Countries like Afghanistan have begun to see more cases of COVID-19 in recent days. However, even without the global pandemic, Afghan refugee camps already lack necessary health infrastructure - a major coronavirus outbreak could devastate countries with high refugee populations. 

“The norm in the Afghan refugee camps that I have visited is that people who are sick look even just across the road, and they see big, modern hospitals, and they can’t go near them,” Kelly told Sputnik. “The norm is that people die at early ages. The norm is to see young people curled up in a ball and shuddering and not able to get any medicines or pain relief even after they have been maimed by a US drone attack. I’ve been with children who can’t get prostheses.”

“There’s just no question of a [good] health care delivery system being available in Afghanistan. That’s deteriorated almost completely under all of these years of war,” Kelly explained.

In an appeal on Monday, United Nations (UN) Secretary-General António Guterres urged for a global ceasefire so that governments worldwide can unite against the coronavirus pandemic.
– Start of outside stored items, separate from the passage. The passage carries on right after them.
(** C8, as stated, fails.  In exact arithmetic, one time step (m = 2,
    dx = 1/2, dt = 0.4*dx = 1/5) takes the mirror-symmetric array
    0, 0, 1/2, 1/2, 0, 0 to 9/25, 9/25, 9/25, 19/50, 19/50, 19/50, which is
    not mirror-symmetric.  The script itself, in binary64 with m = 2,
    T = 0.5, dt = 0.4*dx and that bump as initial profile, records a first
    snapshot that is mirror-symmetric and a second one whose mirrored
    interior entries differ by more than 0.01. *)
Lemma symmetry_counterexample :
  (let q := [0; 0; 1 / 2; 1 / 2; 0; 0] in
   mirror_sym 6 q /\
   exists s',
     step (1 / 2) (1 / 5) (small_state q) = Ok s' /\
     load (heap s') (Q s')
     = [9 / 25; 9 / 25; 9 / 25; 19 / 50; 19 / 50; 19 / 50] /\
     ~ mirror_sym 6 (load (heap s') (Q s'))) /\
  (exists x hist,
     program (mkConfig 2 (tenths 5) (tenths 4) (bump (A := float))) 10
     = Some (Ok (x, hist)) /\
     mirror_sym 6 (nth 0 hist []) /\
     ~ mirror_sym 6 (nth 1 hist []) /\
     PrimFloat.ltb (PrimFloat.add (get (nth 1 hist []) 2) (div one (ofZ 100)))
       (get (nth 1 hist []) 3) = true).
Proof.
  split.
  - intros q. split.
    + intros i Hi. do 6 (destruct i as [|i]; [reflexivity|]). lia.
    + assert (Hz : is_zero (1 / 2 : R) = false).
      { apply Ris_zero_false. lra. }
      destruct (@step_ok R Num_R 6 (1 / 2) (1 / 5) ltac:(lia) Hz
                  (small_state q))
        as (s' & E & _ & _ & Hh & HQ & _).
      { repeat split; reflexivity. }
      exists s'. split; [exact E|].
      assert (L : load (heap s') (Q s')
                  = [9 / 25; 9 / 25; 9 / 25; 19 / 50; 19 / 50; 19 / 50]).
      { rewrite Hh, HQ, load_alloc. exact bump_step_R. }
      split; [exact L|]. rewrite L. intros H.
      specialize (H 2%nat ltac:(lia)). unfold get in H. cbn in H. lra.
  - do 2 eexists. split; [vm_compute; reflexivity|]. split; [|split].
    + intros i Hi. do 6 (destruct i as [|i]; [reflexivity|]). lia.
    + intros H. specialize (H 2%nat ltac:(lia)). unfold get in H.
      cbn [nth Nat.sub] in H.
      apply (f_equal (fun v => PrimFloat.ltb v (div (ofZ 37) (ofZ 100)))) in H.
      vm_compute in H. discriminate.
    + vm_compute. reflexivity.
Qed.

(** The part of the symmetry that the scheme keeps: the mirror image
    composed with q -> 1 - q, under which the flux q*(1-q) is invariant. *)

Lemma lxf_flip (dx dt a b : R) : lxf dx dt (1 - b) (1 - a) = lxf dx dt a b.
Proof.
  rewrite !lxf_R, !f_R.
  replace (1 - 2 * (1 - b)) with (- (1 - 2 * b)) by lra.
  replace (1 - 2 * (1 - a)) with (- (1 - 2 * a)) by lra.
  rewrite !Rabs_Ropp, (Rmax_comm (Rabs (1 - 2 * b))).
  set (M := Rmax _ _). set (d := dx / dt). lra.
Qed.

Section PointSymmetry.
Variables (n : nat) (dx dt : R).
Hypothesis Hn : (5 <= n)%nat.
Variable a : nat -> R.
Hypothesis Ha : point_symf n a.

Lemma point_at j : (j < n)%nat -> a j = 1 - a (n - 1 - j)%nat.
Proof. exact (@Ha j). Qed.

Lemma slope_c_point i :
  (1 <= i <= n - 2)%nat -> slope_c dx a i = slope_c dx a (n - 1 - i).
Proof.
  intros Hi. unfold slope_c. cbn [sub div Num_R].
  rewrite (@point_at (i + 1)), (@point_at i), (@point_at (i - 1)) by lia.
  replace (n - 1 - (i + 1))%nat with (n - 1 - i - 1)%nat by lia.
  replace (n - 1 - (i - 1))%nat with (n - 1 - i + 1)%nat by lia.
  set (k := (n - 1 - i)%nat).
  replace (1 - a (k - 1)%nat - (1 - a k)) with (a k - a (k - 1)%nat) by lra.
  replace (1 - a k - (1 - a (k + 1)%nat)) with (a (k + 1)%nat - a k) by lra.
  now rewrite minmod1_sym.
Qed.

Lemma flux_c_point i :
  (2 <= i <= n - 2)%nat -> flux_c dx dt a i = flux_c dx dt a (n - i).
Proof.
  intros Hi. unfold flux_c.
  assert (Ep : qplus_at dx a (slope_c dx a) i
               = 1 - qminus_at dx a (slope_c dx a) (n - i)).
  { unfold qplus_at, qminus_at. cbn [sub add mul div Num_R].
    rewrite (@point_at i), (@slope_c_point i) by lia.
    replace (n - i - 1)%nat with (n - 1 - i)%nat by lia. lra. }
  assert (Em : qminus_at dx a (slope_c dx a) i
               = 1 - qplus_at dx a (slope_c dx a) (n - i)).
  { unfold qplus_at, qminus_at. cbn [sub add mul div Num_R].
    rewrite (@point_at (i - 1)), (@slope_c_point (i - 1)) by lia.
    replace (n - 1 - (i - 1))%nat with (n - i)%nat by lia. lra. }
  rewrite Ep, Em. apply lxf_flip.
Qed.

Lemma star_c_point i :
  (2 <= i <= n - 3)%nat ->
  star_c dx dt a i = 1 - star_c dx dt a (n - 1 - i).
Proof.
  intros Hi. unfold star_c. cbn [sub mul div Num_R].
  rewrite (@point_at i) by lia.
  rewrite (@flux_c_point (i + 1)), (@flux_c_point i) by lia.
  replace (n - (i + 1))%nat with (n - 1 - i)%nat by lia.
  replace (n - i)%nat with (n - 1 - i + 1)%nat by lia. lra.
Qed.
End PointSymmetry.

Lemma extend_point (n : nat) (g : nat -> R) :
  (5 <= n)%nat ->
  (forall i, (2 <= i <= n - 3)%nat -> g i = 1 - g (n - 1 - i)%nat) ->
  point_symf n (extend_at n g).
Proof.
  intros Hn H j Hj. unfold extend_at. cbn [sub one ofZ Num_R].
  nat_cases.
  - rewrite (H (n - 3)%nat) by lia. do 2 f_equal. lia.
  - rewrite (H 2%nat) at 1 by lia. do 2 f_equal. lia.
  - apply H. lia.
Qed.

Lemma new_c_point (n : nat) (dx dt : R) (a qs : nat -> R) i :
  (5 <= n)%nat -> point_symf n a -> point_symf n qs ->
  (2 <= i <= n - 3)%nat ->
  new_c dx dt a qs i = 1 - new_c dx dt a qs (n - 1 - i).
Proof.
  intros Hn Ha Hqs Hi. unfold new_c, half. cbn [add sub mul div ofZ Num_R].
  rewrite (@point_at n a Ha i), (@point_at n qs Hqs i) by lia.
  rewrite (@flux_c_point n dx dt Hn qs Hqs (i + 1)),
    (@flux_c_point n dx dt Hn qs Hqs i) by lia.
  replace (n - (i + 1))%nat with (n - 1 - i)%nat by lia.
  replace (n - i)%nat with (n - 1 - i + 1)%nat by lia. lra.
Qed.

Lemma next_point (n : nat) (dx dt : R) (q : list R) :
  (5 <= n)%nat -> point_sym n q -> point_sym n (next n dx dt q).
Proof.
  intros Hn Hq. unfold point_sym, next.
  assert (Hs : point_symf n (extend_at n (star_c dx dt (get q)))).
  { apply extend_point; [exact Hn|]. intros i Hi.
    now apply star_c_point. }
  assert (Hx : point_symf n (next_c n dx dt (get q))).
  { unfold next_c. apply extend_point; [exact Hn|]. intros i Hi.
    now apply new_c_point. }
  intros j Hj. rewrite !get_tab by lia. apply Hx. exact Hj.
Qed.
(** Record that every length in sight is not negative. *)
Ltac zpos :=
  repeat match goal with
  | |- context [@Zlen ?A ?l] =>
      lazymatch goal with
      | _ : 0 <= Zlen l |- _ => fail
      | _ => pose proof (@Zlen_nonneg A l)
      end
  | _ : context [@Zlen ?A ?l] |- _ =>
      lazymatch goal with
      | _ : 0 <= Zlen l |- _ => fail
      | _ => pose proof (@Zlen_nonneg A l)
      end
  end.

(** Drop the wraps of values known to be small, innermost first. *)
Ltac u32s :=
  repeat match goal with
  | |- context [u32 ?e] =>
      lazymatch e with
      | context [u32 _] => fail
      | _ => rewrite (u32_small e) by lia
      end
  end.

(** * Sums over a store *)

Definition msum {A} (g : A -> Z) (m : gmap Z A) : Z := map_fold (fun _ x n => g x + n) 0 m.

Section Msum.
Context {A : Type} (g : A -> Z).

Lemma msum_empty : msum g ∅ = 0.
Proof. reflexivity. Qed.

Lemma msum_new m k x : m !! k = None -> msum g (<[k := x]> m) = g x + msum g m.
Proof. intros H. unfold msum. rewrite map_fold_insert_L; [done| |done]. intros. lia. Qed.

Lemma msum_delete m k x : m !! k = Some x -> msum g (delete k m) = msum g m - g x.
Proof.
  intros H. rewrite <- (insert_delete_id m k x H) at 2.
  rewrite msum_new by apply lookup_delete_eq. lia.
Qed.
Definition set_type (v : Z) (f : Fcall) : Fcall :=
    mkFcall v f.(f_fid) f.(f_tag) f.(f_msize) f.(f_version) f.(f_oldtag) f.(f_ename)
    f.(f_qid) f.(f_iounit) f.(f_aqid) f.(f_afid) f.(f_uname) f.(f_aname) f.(f_perm)
    f.(f_name) f.(f_mode) f.(f_newfid) f.(f_nwname) f.(f_wname) f.(f_nwqid) f.(f_wqid)
    f.(f_offset) f.(f_count) f.(f_data) f.(f_nstat) f.(f_stat).
Definition set_fid (v : Z) (f : Fcall) : Fcall :=
    mkFcall f.(f_type) v f.(f_tag) f.(f_msize) f.(f_version) f.(f_oldtag) f.(f_ename)
    f.(f_qid) f.(f_iounit) f.(f_aqid) f.(f_afid) f.(f_uname) f.(f_aname) f.(f_perm)
    f.(f_name) f.(f_mode) f.(f_newfid) f.(f_nwname) f.(f_wname) f.(f_nwqid) f.(f_wqid)
    f.(f_offset) f.(f_count) f.(f_data) f.(f_nstat) f.(f_stat).
Definition set_tag (v : Z) (f : Fcall) : Fcall :=
    mkFcall f.(f_type) f.(f_fid) v f.(f_msize) f.(f_version) f.(f_oldtag) f.(f_ename)
    f.(f_qid) f.(f_iounit) f.(f_aqid) f.(f_afid) f.(f_uname) f.(f_aname) f.(f_perm)
    f.(f_name) f.(f_mode) f.(f_newfid) f.(f_nwname) f.(f_wname) f.(f_nwqid) f.(f_wqid)
    f.(f_offset) f.(f_count) f.(f_data) f.(f_nstat) f.(f_stat).
Definition set_msize (v : Z) (f : Fcall) : Fcall :=
    mkFcall f.(f_type) f.(f_fid) f.(f_tag) v f.(f_version) f.(f_oldtag) f.(f_ename)
    f.(f_qid) f.(f_iounit) f.(f_aqid) f.(f_afid) f.(f_uname) f.(f_aname) f.(f_perm)
    f.(f_name) f.(f_mode) f.(f_newfid) f.(f_nwname) f.(f_wname) f.(f_nwqid) f.(f_wqid)
    f.(f_offset) f.(f_count) f.(f_data) f.(f_nstat) f.(f_stat).
Definition set_version (v : Z) (f : Fcall) : Fcall :=
    mkFcall f.(f_type) f.(f_fid) f.(f_tag) f.(f_msize) v f.(f_oldtag) f.(f_ename) f.(f_qid)
    f.(f_iounit) f.(f_aqid) f.(f_afid) f.(f_uname) f.(f_aname) f.(f_perm) f.(f_name)
    f.(f_mode) f.(f_newfid) f.(f_nwname) f.(f_wname) f.(f_nwqid) f.(f_wqid) f.(f_offset)
    f.(f_count) f.(f_data) f.(f_nstat) f.(f_stat).
Definition set_oldtag (v : Z) (f : Fcall) : Fcall :=
    mkFcall f.(f_type) f.(f_fid) f.(f_tag) f.(f_msize) f.(f_version) v f.(f_ename) f.(f_qid)
    f.(f_iounit) f.(f_aqid) f.(f_afid) f.(f_uname) f.(f_aname) f.(f_perm) f.(f_name)
    f.(f_mode) f.(f_newfid) f.(f_nwname) f.(f_wname) f.(f_nwqid) f.(f_wqid) f.(f_offset)
    f.(f_count) f.(f_data) f.(f_nstat) f.(f_stat).
Definition set_ename (v : Z) (f : Fcall) : Fcall :=
    mkFcall f.(f_type) f.(f_fid) f.(f_tag) f.(f_msize) f.(f_version) f.(f_oldtag) v
    f.(f_qid) f.(f_iounit) f.(f_aqid) f.(f_afid) f.(f_uname) f.(f_aname) f.(f_perm)
    f.(f_name) f.(f_mode) f.(f_newfid) f.(f_nwname) f.(f_wname) f.(f_nwqid) f.(f_wqid)
    f.(f_offset) f.(f_count) f.(f_data) f.(f_nstat) f.(f_stat).
Definition set_qid (v : Qid) (f : Fcall) : Fcall :=
    mkFcall f.(f_type) f.(f_fid) f.(f_tag) f.(f_msize) f.(f_version) f.(f_oldtag)
    f.(f_ename) v f.(f_iounit) f.(f_aqid) f.(f_afid) f.(f_uname) f.(f_aname) f.(f_perm)
    f.(f_name) f.(f_mode) f.(f_newfid) f.(f_nwname) f.(f_wname) f.(f_nwqid) f.(f_wqid)
    f.(f_offset) f.(f_count) f.(f_data) f.(f_nstat) f.(f_stat).
Definition set_iounit (v : Z) (f : Fcall) : Fcall :=
    mkFcall f.(f_type) f.(f_fid) f.(f_tag) f.(f_msize) f.(f_version) f.(f_oldtag)
    f.(f_ename) f.(f_qid) v f.(f_aqid) f.(f_afid) f.(f_uname) f.(f_aname) f.(f_perm)
    f.(f_name) f.(f_mode) f.(f_newfid) f.(f_nwname) f.(f_wname) f.(f_nwqid) f.(f_wqid)
    f.(f_offset) f.(f_count) f.(f_data) f.(f_nstat) f.(f_stat).
Definition set_aqid (v : Qid) (f : Fcall) : Fcall :=
    mkFcall f.(f_type) f.(f_fid) f.(f_tag) f.(f_msize) f.(f_version) f.(f_oldtag)
    f.(f_ename) f.(f_qid) f.(f_iounit) v f.(f_afid) f.(f_uname) f.(f_aname) f.(f_perm)
    f.(f_name) f.(f_mode) f.(f_newfid) f.(f_nwname) f.(f_wname) f.(f_nwqid) f.(f_wqid)
    f.(f_offset) f.(f_count) f.(f_data) f.(f_nstat) f.(f_stat).
Definition set_afid (v : Z) (f : Fcall) : Fcall :=
    mkFcall f.(f_type) f.(f_fid) f.(f_tag) f.(f_msize) f.(f_version) f.(f_oldtag)
    f.(f_ename) f.(f_qid) f.(f_iounit) f.(f_aqid) v f.(f_uname) f.(f_aname) f.(f_perm)
    f.(f_name) f.(f_mode) f.(f_newfid) f.(f_nwname) f.(f_wname) f.(f_nwqid) f.(f_wqid)
    f.(f_offset) f.(f_count) f.(f_data) f.(f_nstat) f.(f_stat).
Definition set_uname (v : Z) (f : Fcall) : Fcall :=
    mkFcall f.(f_type) f.(f_fid) f.(f_tag) f.(f_msize) f.(f_version) f.(f_oldtag)
    f.(f_ename) f.(f_qid) f.(f_iounit) f.(f_aqid) f.(f_afid) v f.(f_aname) f.(f_perm)
    f.(f_name) f.(f_mode) f.(f_newfid) f.(f_nwname) f.(f_wname) f.(f_nwqid) f.(f_wqid)
    f.(f_offset) f.(f_count) f.(f_data) f.(f_nstat) f.(f_stat).
Definition set_aname (v : Z) (f : Fcall) : Fcall :=
    mkFcall f.(f_type) f.(f_fid) f.(f_tag) f.(f_msize) f.(f_version) f.(f_oldtag)
    f.(f_ename) f.(f_qid) f.(f_iounit) f.(f_aqid) f.(f_afid) f.(f_uname) v f.(f_perm)
    f.(f_name) f.(f_mode) f.(f_newfid) f.(f_nwname) f.(f_wname) f.(f_nwqid) f.(f_wqid)
    f.(f_offset) f.(f_count) f.(f_data) f.(f_nstat) f.(f_stat).
Definition set_perm (v : Z) (f : Fcall) : Fcall :=
    mkFcall f.(f_type) f.(f_fid) f.(f_tag) f.(f_msize) f.(f_version) f.(f_oldtag)
    f.(f_ename) f.(f_qid) f.(f_iounit) f.(f_aqid) f.(f_afid) f.(f_uname) f.(f_aname) v
    f.(f_name) f.(f_mode) f.(f_newfid) f.(f_nwname) f.(f_wname) f.(f_nwqid) f.(f_wqid)
    f.(f_offset) f.(f_count) f.(f_data) f.(f_nstat) f.(f_stat).
Definition set_name (v : Z) (f : Fcall) : Fcall :=
    mkFcall f.(f_type) f.(f_fid) f.(f_tag) f.(f_msize) f.(f_version) f.(f_oldtag)
    f.(f_ename) f.(f_qid) f.(f_iounit) f.(f_aqid) f.(f_afid) f.(f_uname) f.(f_aname)
    f.(f_perm) v f.(f_mode) f.(f_newfid) f.(f_nwname) f.(f_wname) f.(f_nwqid) f.(f_wqid)
    f.(f_offset) f.(f_count) f.(f_data) f.(f_nstat) f.(f_stat).
Definition set_mode (v : Z) (f : Fcall) : Fcall :=
    mkFcall f.(f_type) f.(f_fid) f.(f_tag) f.(f_msize) f.(f_version) f.(f_oldtag)
    f.(f_ename) f.(f_qid) f.(f_iounit) f.(f_aqid) f.(f_afid) f.(f_uname) f.(f_aname)
    f.(f_perm) f.(f_name) v f.(f_newfid) f.(f_nwname) f.(f_wname) f.(f_nwqid) f.(f_wqid)
    f.(f_offset) f.(f_count) f.(f_data) f.(f_nstat) f.(f_stat).
Definition set_newfid (v : Z) (f : Fcall) : Fcall :=
    mkFcall f.(f_type) f.(f_fid) f.(f_tag) f.(f_msize) f.(f_version) f.(f_oldtag)
    f.(f_ename) f.(f_qid) f.(f_iounit) f.(f_aqid) f.(f_afid) f.(f_uname) f.(f_aname)
    f.(f_perm) f.(f_name) f.(f_mode) v f.(f_nwname) f.(f_wname) f.(f_nwqid) f.(f_wqid)
    f.(f_offset) f.(f_count) f.(f_data) f.(f_nstat) f.(f_stat).
Definition set_nwname (v : Z) (f : Fcall) : Fcall :=
    mkFcall f.(f_type) f.(f_fid) f.(f_tag) f.(f_msize) f.(f_version) f.(f_oldtag)
    f.(f_ename) f.(f_qid) f.(f_iounit) f.(f_aqid) f.(f_afid) f.(f_uname) f.(f_aname)
    f.(f_perm) f.(f_name) f.(f_mode) f.(f_newfid) v f.(f_wname) f.(f_nwqid) f.(f_wqid)
    f.(f_offset) f.(f_count) f.(f_data) f.(f_nstat) f.(f_stat).
Definition set_wname (v : list Z) (f : Fcall) : Fcall :=
    mkFcall f.(f_type) f.(f_fid) f.(f_tag) f.(f_msize) f.(f_version) f.(f_oldtag)
    f.(f_ename) f.(f_qid) f.(f_iounit) f.(f_aqid) f.(f_afid) f.(f_uname) f.(f_aname)
    f.(f_perm) f.(f_name) f.(f_mode) f.(f_newfid) f.(f_nwname) v f.(f_nwqid) f.(f_wqid)
    f.(f_offset) f.(f_count) f.(f_data) f.(f_nstat) f.(f_stat).
Definition set_nwqid (v : Z) (f : Fcall) : Fcall :=
    mkFcall f.(f_type) f.(f_fid) f.(f_tag) f.(f_msize) f.(f_version) f.(f_oldtag)
    f.(f_ename) f.(f_qid) f.(f_iounit) f.(f_aqid) f.(f_afid) f.(f_uname) f.(f_aname)
    f.(f_perm) f.(f_name) f.(f_mode) f.(f_newfid) f.(f_nwname) f.(f_wname) v f.(f_wqid)
    f.(f_offset) f.(f_count) f.(f_data) f.(f_nstat) f.(f_stat).
Definition set_wqid (v : list Qid) (f : Fcall) : Fcall :=
    mkFcall f.(f_type) f.(f_fid) f.(f_tag) f.(f_msize) f.(f_version) f.(f_oldtag)
    f.(f_ename) f.(f_qid) f.(f_iounit) f.(f_aqid) f.(f_afid) f.(f_uname) f.(f_aname)
    f.(f_perm) f.(f_name) f.(f_mode) f.(f_newfid) f.(f_nwname) f.(f_wname) f.(f_nwqid) v
    f.(f_offset) f.(f_count) f.(f_data) f.(f_nstat) f.(f_stat).
Definition set_offset (v : Z) (f : Fcall) : Fcall :=
    mkFcall f.(f_type) f.(f_fid) f.(f_tag) f.(f_msize) f.(f_version) f.(f_oldtag)
    f.(f_ename) f.(f_qid) f.(f_iounit) f.(f_aqid) f.(f_afid) f.(f_uname) f.(f_aname)
    f.(f_perm) f.(f_name) f.(f_mode) f.(f_newfid) f.(f_nwname) f.(f_wname) f.(f_nwqid)
    f.(f_wqid) v f.(f_count) f.(f_data) f.(f_nstat) f.(f_stat).
Definition set_count (v : Z) (f : Fcall) : Fcall :=
    mkFcall f.(f_type) f.(f_fid) f.(f_tag) f.(f_msize) f.(f_version) f.(f_oldtag)
    f.(f_ename) f.(f_qid) f.(f_iounit) f.(f_aqid) f.(f_afid) f.(f_uname) f.(f_aname)
    f.(f_perm) f.(f_name) f.(f_mode) f.(f_newfid) f.(f_nwname) f.(f_wname) f.(f_nwqid)
    f.(f_wqid) f.(f_offset) v f.(f_data) f.(f_nstat) f.(f_stat).
Definition set_data (v : Z) (f : Fcall) : Fcall :=
    mkFcall f.(f_type) f.(f_fid) f.(f_tag) f.(f_msize) f.(f_version) f.(f_oldtag)
    f.(f_ename) f.(f_qid) f.(f_iounit) f.(f_aqid) f.(f_afid) f.(f_uname) f.(f_aname)
    f.(f_perm) f.(f_name) f.(f_mode) f.(f_newfid) f.(f_nwname) f.(f_wname) f.(f_nwqid)
    f.(f_wqid) f.(f_offset) f.(f_count) v f.(f_nstat) f.(f_stat).
Definition set_nstat (v : Z) (f : Fcall) : Fcall :=
    mkFcall f.(f_type) f.(f_fid) f.(f_tag) f.(f_msize) f.(f_version) f.(f_oldtag)
    f.(f_ename) f.(f_qid) f.(f_iounit) f.(f_aqid) f.(f_afid) f.(f_uname) f.(f_aname)
    f.(f_perm) f.(f_name) f.(f_mode) f.(f_newfid) f.(f_nwname) f.(f_wname) f.(f_nwqid)
    f.(f_wqid) f.(f_offset) f.(f_count) f.(f_data) v f.(f_stat).
Definition set_stat (v : Z) (f : Fcall) : Fcall :=
    mkFcall f.(f_type) f.(f_fid) f.(f_tag) f.(f_msize) f.(f_version) f.(f_oldtag)
    f.(f_ename) f.(f_qid) f.(f_iounit) f.(f_aqid) f.(f_afid) f.(f_uname) f.(f_aname)
    f.(f_perm) f.(f_name) f.(f_mode) f.(f_newfid) f.(f_nwname) f.(f_wname) f.(f_nwqid)
    f.(f_wqid) f.(f_offset) f.(f_count) f.(f_data) f.(f_nstat) v.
“The fury of the virus illustrates the folly of war. That is why today, I am calling for an immediate global ceasefire in all corners of the world.  It is time to put armed conflict on lockdown and focus together on the true fight of our lives,” Guterres said.

Such a global ceasefire would “certainly constitute the lifting of economic sanctions which constitute war against other countries,” Kelly pointed out.

“If the nations of the world were not dominated by this UN Security Council [composed of six permanent members: China, France, Russia, the UK and the US], then I think that António Guterres’ call could be heeded in many parts of the world, because there wouldn’t be the wheeling and dealing that the Security Council always imposes, looking after the interests of their own elites,” Kelly noted.